Le débat sur le désengagement des investisseurs internationaux du dollar américain et des actifs américains s'est nettement intensifié ces dernières semaines. La politique douanière de la nouvelle administration américaine a effrayé les investisseurs du monde entier, du moins selon certaines sources. Ceux-ci retireraient leurs capitaux pour les réinvestir dans d'autres régions. L'évolution du dollar américain semble confirmer cette thèse: depuis son pic provisoire atteint en début d'année, l'indice Bloomberg Dollar Spot, qui mesure la valeur du dollar américain par rapport à un panier de devises, a perdu environ 9%.1)
Alors que des statistiques telles que l'enquête menée par la Bank of America auprès des gestionnaires de fonds montrent que la nervosité des investisseurs à l'égard des Etats-Unis a conduit à une sous-pondération des actifs en dollars qui n'avait plus été observée depuis 20 ans2), d'autres déclarations allant dans ce sens sont beaucoup moins fiables. Bien sûr, on trouve toujours des preuves lorsque les commentaires des courtiers font état de flux de capitaux (par exemple sur la base des ETF), mais selon nous, ces chiffres doivent être considérés avec prudence.
La baisse la plus importante a été enregistrée par les avoirs canadiens, qui ont diminué d'environ 58 milliards de dollars.
Les données TIC (Treasury International Capital) publiées par le ministère américain des Finances permettent de tirer des conclusions plus approfondies et offrent probablement l'aperçu le plus complet des flux de capitaux vers et depuis les actifs américains.3) Ces données présentent toutefois l'inconvénient d'être publiées avec un certain décalage. Les chiffres pour le mois d'avril, publiés la semaine dernière, donnent toutefois un premier aperçu des changements dans l'allocation des capitaux après l'annonce des droits de douane par Donald Trump.

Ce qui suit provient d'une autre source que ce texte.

(* ===== verification/App.v ===== *)
(** * App: the page with the components it mounts

    [src/src/pages/Index.tsx] renders its components under conditions on
    its state and hands them its handlers as properties.  [Workflow.v]
    models the page alone, as a transition system over the calls the
    components make; this file puts the components of [Forms.v],
    [Mapping.v], [Export.v] and [Catalog.v] in their places and lets the
    user act on their controls.

    A state of the application, [app], is the page with the remote side,
    the item of [localStorage] the manual form keeps its draft in, and for
    each place of the page the state of the component mounted there, if
    any.  An [action] is what the user does on a control of the component
    on display, or on one of the buttons the page renders itself, or the
    arrival of the templates the first render asked for.  [step] lets the
    component act, hands its calls to the handlers of the page as the JSX
    wires them, and renders: each place keeps, starts or drops its
    component as [reconcile] says.

    The theorems show that the application refines the page of
    [Workflow.v]: whatever the user does on the controls on display, the
    page sees only events that [Index.offered] allows, so that every
    theorem about the reachable states of the page holds of the
    application; that a component is mounted exactly where the page
    renders it, with the invariant of its own file; and what follows for
    the user: that the controls alone lead from a card to the documents,
    by the form and by a dataset, and which document the preview
    downloads. *)

From Stdlib Require Import Ascii String ZArith.
From stdpp Require Import base numbers option list.
From S2P Require Import Prelude JsString Types Merge Batch Store Mapping Export Forms.
From S2P Require Import Catalog Workflow Screen.
#[local] Set Warnings "-clear-no-such-hyp".

Module App.

(** ** The components as screens *)

#[global] Instance list_screen :
  Screen (list Template.t) TemplateList.mounted TemplateList.action TemplateList.call := {|
  screen_mount _ := TemplateList.mount;
  screen_rerender _ _ m := m;
  screen_available := TemplateList.available;
  screen_act := TemplateList.act
|}.

#[global] Instance editor_screen :
  Screen (option Template.t) TemplateEditor.state TemplateEditor.action
    TemplateEditor.call := {|
  screen_mount := TemplateEditor.initial;
  screen_rerender _ _ s := s;
  screen_available _ := TemplateEditor.available;
  screen_act := TemplateEditor.act
|}.

#[global] Instance word_screen :
  Screen unit WordTemplateUploader.state WordTemplateUploader.action
    WordTemplateUploader.call := {|
  screen_mount _ := WordTemplateUploader.initial;
  screen_rerender _ _ s := s;
  screen_available _ := WordTemplateUploader.available;
  screen_act _ := WordTemplateUploader.act
|}.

Les données pour avril montrent une sortie nette d'obligations d'État américaines détenues par des investisseurs étrangers d'environ 36 milliards de dollars américains. Toutefois, compte tenu du solde net total des investisseurs étrangers, qui s'élève à un peu plus de 9000 milliards de dollars américains, cette baisse est presque négligeable. Il existe toutefois des différences considérables entre les différents pays. La baisse la plus importante a été enregistrée par les avoirs canadiens, qui ont diminué d'environ 58 milliards de dollars américains (environ 14% du total des avoirs canadiens), passant de 426 milliards de dollars américains à 368 milliards de dollars américains. Les avoirs chinois en obligations d'Etat américaines ont atteint leur plus bas niveau depuis 2009, tandis que les avoirs belges, souvent considérés comme un indicateur des avoirs offshore de la Chine, ont augmenté. Le Japon et le Royaume-Uni ont également augmenté leurs avoirs. Ces deux pays sont les plus grands créanciers des États-Unis.

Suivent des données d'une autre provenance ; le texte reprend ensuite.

Lemma collect_sorted_by_name (elements : list Element) :
  sorted sort_key (collect elements) = sorted name (collect elements).
Proof.
  apply sorted_ext. eapply Forall_impl; [apply collect_sort_key|].
  by intros r [_ ?].
Qed.

Section Pipeline.

Context {rt : Runtime}.

Ltac run_io :=
  unfold mbind, IO_bind, bind, mret, IO_ret, ret, raise, lift,
    requests_get, requests_post.

(** [geocode_location] sends its one request whatever the reply, and its
    outcome does not depend on the requests sent before. *)
Lemma geocode_location_run (q : string) (log : list request) :
  geocode_location q log
  = ((geocode_location q []).1, log ++ [geocode_request q]).
Proof.
  unfold geocode_location. run_io. fold (geocode_request q).
  destruct (geocoder web _) as [r|]; [|done].
  destruct (status_code r =? 200); simpl; [|done].
  destruct (json r) as [|item rest]; [done|].
  destruct (float_ (place_lat item)); [|done].
  by destruct (float_ (place_lon item)).
Qed.

Ltac geocode_cases q :=
  rewrite (geocode_location_run q); simpl;
  unfold geocode_location; run_io; fold (geocode_request q);
  destruct (geocoder web (geocode_request q)) as [r|] eqn:Hr;
    [destruct (Z.eqb_spec (status_code r) 200) as [Hs|Hs]; simpl;
       [destruct (json r) as [|item rest] eqn:Hj; simpl;
          [|destruct (float_ (place_lat item)) eqn:Hla; simpl;
              [destruct (float_ (place_lon item)) eqn:Hlo; simpl|]]|]|];
  (split;
   [intros ?; simplify_eq/=; eauto 12
   |intros ?; break_hyps; simplify_eq; try done; try congruence]).

(** [NotFound] is exactly a non-success status or an empty list. *)
Lemma geocode_NotFound (q : string) (log : list request) :
  (geocode_location q log).1 = Return None ↔
  ∃ rsp, geocoder web (geocode_request q) = Some rsp ∧
         (status_code rsp ≠ 200 ∨ json rsp = []).
Proof.
  geocode_cases q.
Qed.

Lemma geocode_found (q : string) (log : list request) (c : Center) :
  (geocode_location q log).1 = Return (Some c) ↔
  ∃ rsp item rest la lo,
    geocoder web (geocode_request q) = Some rsp ∧
    status_code rsp = 200 ∧ json rsp = item :: rest ∧
    float_ (place_lat item) = Return la ∧
    float_ (place_lon item) = Return lo ∧
    c = {| c_lat := la; c_lon := lo;
           c_display_name := place_display_name item |}.
Proof.
  geocode_cases q.
Qed.

Lemma geocode_raises (q : string) (log : list request) (e : exn) :
  (geocode_location q log).1 = Raise e ↔
  (geocoder web (geocode_request q) = None ∧ e = RequestException) ∨
  ∃ rsp item rest,
    geocoder web (geocode_request q) = Some rsp ∧
    status_code rsp = 200 ∧ json rsp = item :: rest ∧
    (float_ (place_lat item) = Raise e ∨
     (∃ la, float_ (place_lat item) = Return la) ∧
     float_ (place_lon item) = Raise e).
Proof.
  geocode_cases q.
Qed.

(** The whole of [search_laundromats], by the outcome of each step. *)
Lemma search_laundromats_run (q : string) (radius_km : float)
    (max_results : Z) (log : list request) :
  search_laundromats q radius_km max_results log =
  match (geocode_location q []).1 with
  | Raise e => (Raise e, log ++ [geocode_request q])
  | Return None =>
      (Raise (HTTPException 404
                "Location not found. Try a different search."),
       log ++ [geocode_request q])
  | Return (Some c) =>
      match int_of_float (radius_km * 1000)%float with
      | Raise e => (Raise e, log ++ [geocode_request q])
      | Return radius_m =>
          let rq := spatial_request c radius_m max_results in
          (match spatial web rq with
           | None => Raise RequestException
           | Some rsp =>
               if status_code rsp =? 200
               then Return (response_of c max_results rsp)
               else Raise (HTTPException 502
                      "Upstream map service error. Please try again later.")
           end, log ++ [geocode_request q; rq])
      end
  end.
Proof.
  unfold search_laundromats.
  unfold mbind at 1, IO_bind at 1, bind at 1.
  rewrite geocode_location_run.
  destruct (geocode_location q []).1 as [[c|]|e]; [|done..].
  run_io. destruct (int_of_float _) as [radius_m|e]; [|done].
  fold (spatial_request c radius_m max_results).
  rewrite <-app_assoc. simpl.
  destruct (spatial web _) as [rsp|]; [|done].
  by destruct (status_code rsp =? 200).
Qed.

Lemma search_returns (q : string) (radius_km : float) (max_results : Z)
    (log log' : list request) (resp : SearchResponse) :
  search_laundromats q radius_km max_results log = (Return resp, log') ↔
  ∃ c radius_m rsp,
    (geocode_location q log).1 = Return (Some c) ∧
    int_of_float (radius_km * 1000)%float = Return radius_m ∧
    spatial web (spatial_request c radius_m max_results) = Some rsp ∧
    status_code rsp = 200 ∧
    resp = response_of c max_results rsp ∧
    log' = log ++ [geocode_request q;
                   spatial_request c radius_m max_results].
Proof.
  rewrite search_laundromats_run, (geocode_location_run q log). simpl.
  destruct (geocode_location q []).1 as [[c|]|e]; [|trivial_iff..].
  destruct (int_of_float _) as [radius_m|e]; [|trivial_iff].
  simpl. destruct (spatial web _) as [rsp|] eqn:Hsp; [|trivial_iff].
  destruct (Z.eqb_spec (status_code rsp) 200); [|trivial_iff].
  split.
  - intros [= <- <-]. by exists c, radius_m, rsp.
  - intros (c' & rm' & rsp' & [= <-] & [= <-] & Hsp' & _ & -> & ->).
    rewrite Hsp in Hsp'. by simplify_eq.
Qed.

Lemma api_search_returns (q : string) (radius_km : float) (max_results : Z)
    (log log' : list request) (resp : SearchResponse) :
  api_search q radius_km max_results log = (Return resp, log') ↔
  valid_args radius_km max_results = true ∧
  search_laundromats q radius_km max_results log = (Return resp, log').
Proof.
  unfold api_search.
  destruct (valid_args radius_km max_results); [tauto|].
  unfold raise. trivial_iff.
Qed.

Lemma valid_args_max_results (radius_km : float) (max_results : Z) :
  valid_args radius_km max_results = true → 1 ≤ max_results ≤ 100.
Proof.
  unfold valid_args. rewrite !andb_true_iff. lia.
Qed.

End Pipeline.

(** ** [int(f)] truncates *)

Lemma int_of_float_truncation (f : float) (z : Z) :
  int_of_float f = Return z ↔ Spec.truncation f z.
Proof.
  unfold int_of_float, Spec.truncation.
  destruct (Prim2SF f) as [s|s| |s m e]; try (split; [congruence|done]).
  - split; [by intros [= <-]|by intros ->].
  - assert (z = (if s then - Z.pos m else Z.pos m) * 2 ^ Z.max e 0
                  ÷ 2 ^ Z.max (- e) 0
            ↔ z = (if s then - (if 0 <=? e then Z.pos m * 2 ^ e
                                else Z.pos m / 2 ^ (- e))
                   else (if 0 <=? e then Z.pos m * 2 ^ e
                         else Z.pos m / 2 ^ (- e)))) as ->.
    { destruct (Z.leb_spec 0 e) as [He|He].
      - rewrite Z.max_l, Z.max_r by lia. rewrite Z.quot_1_r.
        destruct s; split; intros ->; lia.
      - rewrite Z.max_r, Z.max_l by lia. rewrite Z.mul_1_r.
        assert (0 < 2 ^ (- e)) as Hp by (apply Z.pow_pos_nonneg; lia).
        destruct s.
        + rewrite Z.quot_opp_l, Z.quot_div_nonneg by lia. done.
        + rewrite Z.quot_div_nonneg by lia. done. }
    split; [by intros [= <-]|by intros ->].
Qed.

(** ** [strip] on the query template *)

Lemma rstrips_to_app (a b b' : string) :
  rstrips_to b b' → rstrips_to (a +:+ b) (a +:+ b').
Proof.
  intros [<- Hne]. induction a as [|x a [IH1 IH2]]; [done|].
  change (String x a +:+ b) with (String x (a +:+ b)).
  change (String x a +:+ rstrip b) with (String x (a +:+ rstrip b)).
  split; [|done]. cbn [rstrip]. rewrite IH1.
  by destruct (a +:+ rstrip b).
Qed.

Lemma rstrips_to_eq (b b' c : string) :
  rstrips_to b b' → b' = c → rstrips_to b c.
Proof. by intros ? <-. Qed.

Lemma six_combinations_eq :
  Spec.six_combinations
  = [ {| Spec.sel_geometry := Spec.Point; Spec.sel_key := "shop";
         Spec.sel_value := "laundry" |};
      {| Spec.sel_geometry := Spec.Area; Spec.sel_key := "shop";
         Spec.sel_value := "laundry" |};
      {| Spec.sel_geometry := Spec.Point; Spec.sel_key := "amenity";
         Spec.sel_value := "laundry" |};
      {| Spec.sel_geometry := Spec.Area; Spec.sel_key := "amenity";
         Spec.sel_value := "laundry" |};
      {| Spec.sel_geometry := Spec.Point; Spec.sel_key := "amenity";
         Spec.sel_value := "laundrette" |};
      {| Spec.sel_geometry := Spec.Area; Spec.sel_key := "amenity";
         Spec.sel_value := "laundrette" |} ].
Proof. reflexivity. Qed.

(** Walk down a chain of appends to the end of the template. *)
Ltac rstrip_chain :=
  lazymatch goal with
  | |- rstrips_to (";" +:+ nl +:+ "    ") _ => by split
  | |- rstrips_to (_ +:+ _) _ => apply rstrips_to_app; rstrip_chain
  end.

Section Query.
Context {rt : Runtime}.

Lemma strip_query_template (radius_m : Z) (lat lon : float)
    (max_results : Z) :
  strip (query_template radius_m lat lon max_results)
  = Spec.render str_float (Spec.build lat lon radius_m max_results).
Proof.
  unfold strip.
  enough (rstrips_to (lstrip (query_template radius_m lat lon max_results))
            (Spec.render str_float
               (Spec.build lat lon radius_m max_results))) as [? _]
    by done.
  unfold query_template, Spec.render, Spec.build, Spec.render_selector.
  cbn [Spec.q_selectors Spec.q_radius_m Spec.q_lat Spec.q_lon Spec.q_cap].
  rewrite six_combinations_eq.
  cbn [foldr Spec.sel_geometry Spec.sel_key Spec.sel_value Spec.keyword].
  rewrite !append_assoc.
  lazymatch goal with
  | |- rstrips_to (lstrip (nl +:+ "    [out:json][timeout:25];" +:+ ?rest)) _ =>
      change (lstrip (nl +:+ "    [out:json][timeout:25];" +:+ rest))
        with ("[out:json][timeout:25];" +:+ rest)
  end.
  eapply rstrips_to_eq; [rstrip_chain|].
  reflexivity.
Qed.
End Query.

(** ** The search operation *)

Section Search.

Context {rt : Runtime}.

Lemma response_of_results (c : Center) (max_results : Z)
    (rsp : Response Overpass) :
  results (response_of c max_results rsp)
  `prefix_of`
  sorted name (omap normalize (default [] (ov_elements (json rsp)))).
Proof.
  unfold response_of. simpl.
  rewrite collect_sorted_by_name, collect_omap. apply slice_to_prefix.
Qed.

Lemma response_of_elem (c : Center) (max_results : Z)
    (rsp : Response Overpass) (r : Result) :
  r ∈ results (response_of c max_results rsp) →
  ∃ el, el ∈ default [] (ov_elements (json rsp)) ∧ normalize el = Some r.
Proof.
  intros Hr. apply list_elem_of_omap.
  rewrite <-(sorted_perm name).
  by eapply elem_of_prefix; [|apply response_of_results].
Qed.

Les avoirs étrangers en obligations d'Etat américaines n'ont jusqu'à présent que légèrement diminué
Selon les données, on observe également des sorties du marché boursier américain, tandis que les obligations d'entreprises américaines ont enregistré des achats nets. A y regarder de plus près, il apparaît que les flux de capitaux ne sont pas aussi uniformes qu'il n'y paraît à première vue.
Il est avant tout important de garder une vue d'ensemble. «Au vu des données TIC et des achats totalisant plus de 400 milliards de dollars depuis le début de l'année, la vente massive de dollars américains et d'obligations d'Etat américaines par les investisseurs étrangers semble largement exagérée», estime George Catrambone, responsable Fixed Income Americas chez DWS.
Selon nous, il faudra attendre la publication des données TIC pour mai et juin avant de pouvoir tirer des conclusions sérieuses quant à l'importance éventuelle des sorties de capitaux américains. Compte tenu des défis budgétaires liés au «One Big Beautiful Bill Act» du président Trump et des inquiétudes croissantes concernant le déficit, on peut supposer que les ventes ont augmenté. Toutefois, il est tout autre question de savoir si cela marque le début d'une tendance à la baisse durable des avoirs étrangers en actifs américains.
1) Toutes les données financières – sauf indication contraire – proviennent de Bloomberg Finance L.P.; situation au 24 juin 2025.
2) MarketWatch; situation au 17 juin 2025.
3) Département du Trésor américain; situation au 18 juin 2025.